The North Sea side of the island carries one of the largest beaches in the Frisian chain - kilometers of broad sand divided by numbered marker poles. The Wadden Sea side is the opposite kind of landscape: salt marsh, tidal flat, the half-water half-land that the tides reveal and reclaim twice a day. The Westerplas, a freshwater lake near the village, draws spoonbills in the breeding season - the wading birds with the flat bills sieving the shallows. The eastern tip of the island, the Balg, is a sandflat that some scientists think will eventually be separated from the rest by ongoing erosion of the 650-meter-wide beach connecting it. The process is slow enough that no one is in a hurry, but on a long enough timeline Schiermonnikoog may become two islands.

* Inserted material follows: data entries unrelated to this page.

(** * top_five: the Flask "Top 5" submission application (app.py)

    A shallow embedding of [app.py]: the validator [validate_input], the
    module-level list [submissions], and the request handlers [home]
    (GET and POST) and [clear_submissions], followed by the properties of
    the specification proved against them. *)

From Stdlib Require Import List ZArith NArith Lia Bool String Ascii DecimalString Sorted.
Import ListNotations.
Local Open Scope Z_scope.

(** ** Python values used by the application *)

Module Py.

(** A Python [str] is a sequence of Unicode code points; [len] counts
    code points. *)
Definition str := list N.

(** A string literal of the source, given by its (ASCII) characters. *)
Definition lit (s : string) : str := map N_of_ascii (list_ascii_of_string s).

(** [str(i)] / [f"{i}"] for an [int]: the decimal numeral. *)
Definition str_of_int (i : Z) : str := lit (NilZero.string_of_int (Z.to_int i)).

(** [len(x)] as a Python [int]. *)
Definition len {A : Type} (l : list A) : Z := Z.of_nat (List.length l).

Fixpoint str_eqb (a b : str) : bool :=
  match a, b with
  | [], [] => true
  | x :: a', y :: b' => N.eqb x y && str_eqb a' b'
  | _, _ => false
  end.

(** [char in text] for a one-character [char]. *)
Definition contains (char : N) (text : str) : bool := existsb (N.eqb char) text.

(** [str.isspace] on one code point: the white-space characters that
    [str.strip()] without argument removes. *)
Definition isspace (c : N) : bool :=
  ((9 <=? c) && (c <=? 13) || (28 <=? c) && (c <=? 32)
   || (c =? 133) || (c =? 160) || (c =? 5760)
   || (8192 <=? c) && (c <=? 8202)
   || (c =? 8232) || (c =? 8233) || (c =? 8239) || (c =? 8287)
   || (c =? 12288))%N.

Fixpoint lstrip (s : str) : str :=
  match s with
  | c :: s' => if isspace c then lstrip s' else s
  | [] => []
  end.

Definition rstrip (s : str) : str := rev (lstrip (rev s)).

(** [s.strip()] *)
Definition strip (s : str) : str := rstrip (lstrip s).

(** [range(lo, hi)] *)
Definition range (lo hi : Z) : list Z :=
  map (fun k => lo + Z.of_nat k) (seq 0 (Z.to_nat (hi - lo))).

(** [reversed(l)], as the sequence the iterator yields. *)
Definition reversed {A : Type} (l : list A) : list A := rev l.

(** The four characters refused by the validator. *)
Definition LT : N := 60.      (* '<' *)
Definition GT : N := 62.      (* '>' *)
Definition DQUOTE : N := 34.  (* the double quote *)
Definition SQUOTE : N := 39.  (* the single quote *)

End Py.

(** ** Configuration *)

Definition MAX_CATEGORY_LENGTH : Z := 100.
Definition MAX_ITEM_LENGTH : Z := 200.
Definition MAX_SUBMISSIONS : Z := 1000.

(** ** The validator

    [validate_input] returns the pair [(is_valid, error_msg)]; [None] is
    Python's [None]. *)

Definition validate_input (text : Py.str) (max_length : Z) (field_name : Py.str)
  : bool * option Py.str :=
  match text with
  | [] => (false, Some (field_name ++ Py.lit " cannot be empty"))
  | _ =>
    if Py.len text >? max_length then
      (false, Some (field_name ++ Py.lit " exceeds maximum length of "
                      ++ Py.str_of_int max_length ++ Py.lit " characters"))
    else if existsb (fun char => Py.contains char text)
                    [Py.LT; Py.GT; Py.DQUOTE; Py.SQUOTE] then
      (false, Some (field_name ++ Py.lit " contains invalid characters"))
    else (true, None)
  end.

(** ** Submissions and the store *)

Module Submission.
(** The dict built by [home]: keys "id", "category", "five", "timestamp". *)
Record t : Type := mk
  { id : Z; category : Py.str; five : list Py.str; timestamp : Py.str }.
End Submission.

(** The global [submissions]: a list, appended to at its end. *)
Definition Store := list Submission.t.

(** [request.form]: a multi-dict of the posted fields; [get] returns the
    first value stored under the key, or the default. *)
Definition Form := list (Py.str * Py.str).

Definition form_get (form : Form) (key default : Py.str) : Py.str :=
  match find (fun kv => Py.str_eqb (fst kv) key) form with
  | Some kv => snd kv
  | None => default
  end.

Inductive Level := INFO | WARNING | ERROR.

Inductive Response :=
| Redirect (endpoint : Py.str)
| RenderTemplate (template : Py.str) (submissions : list Submission.t)
                 (max_category_length max_item_length : Z).

(** What one request does: the new value of [submissions], the notices
    passed to [flash] (message, category), the records written to the
    logger, and the response returned. *)
Record Outcome := mkOutcome
  { store : Store;
    flashes : list (option Py.str * Py.str);
    logs : list (Level * Py.str);
    response : Response }.

(** ** The handlers *)

(** [flash(error_msg, "error"); return redirect(url_for('home'))] *)
Definition reject (submissions : Store) (error_msg : option Py.str) : Outcome :=
  {| store := submissions;
     flashes := [(error_msg, Py.lit "error")];
     logs := [];
     response := Redirect (Py.lit "home") |}.

(** The loop [for idx, item in enumerate(items, 1)]: it returns from the
    handler at the first item that fails, and otherwise falls through to
    the rest of the handler. *)
Fixpoint validate_items (submissions : Store) (idx : Z) (items : list Py.str)
         (rest_of_handler : Outcome) : Outcome :=
  match items with
  | [] => rest_of_handler
  | item :: items' =>
    let '(is_valid, error_msg) :=
      validate_input item MAX_ITEM_LENGTH (Py.lit "Item " ++ Py.str_of_int idx) in
    if negb is_valid then reject submissions error_msg
    else validate_items submissions (idx + 1) items' rest_of_handler
  end.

Schiermonnikoog is a designated dark sky area, one of the few places in the Netherlands where the Milky Way is easily visible from a road. The combination of low population, the surrounding Wadden Sea, and the active management of artificial light makes the night side of the island one of its main attractions in late summer and autumn. The brewery on the island produces a beer called Schierse Hippo, sold in the supermarket and at most beach pavilions, bars, and restaurants. Hotel van der Werff in the village is one of the older buildings, the kind of place with creaking floors and a long guestbook. Hotel Graaf Bernstorff, named for the German count who once owned the place, marks its entrance with the bleached jawbone of a whale. The mix of histories on this island is small and dense.
Coordinates 53.49N, 6.225E. Schiermonnikoog is the easternmost inhabited West Frisian Island, a thin east-west barrier about 18 km long between the North Sea and the Wadden Sea. From 2,000-5,000 ft AGL it reads as a clear bar of dune, pine forest, polder, and salt marsh with the single village near the western end and a long uninhabited tail trailing east toward the sandflats of Balg and the uninhabited island of Rottumerplaat. Groningen Airport Eelde (EHGG) lies about 30 nm south. Leeuwarden Air Base (EHLW) is about 35 nm southwest. Ferries from Lauwersoog on the mainland are visible crossing the channel; the ferry harbor at Veerdam is at the southwest corner of the island.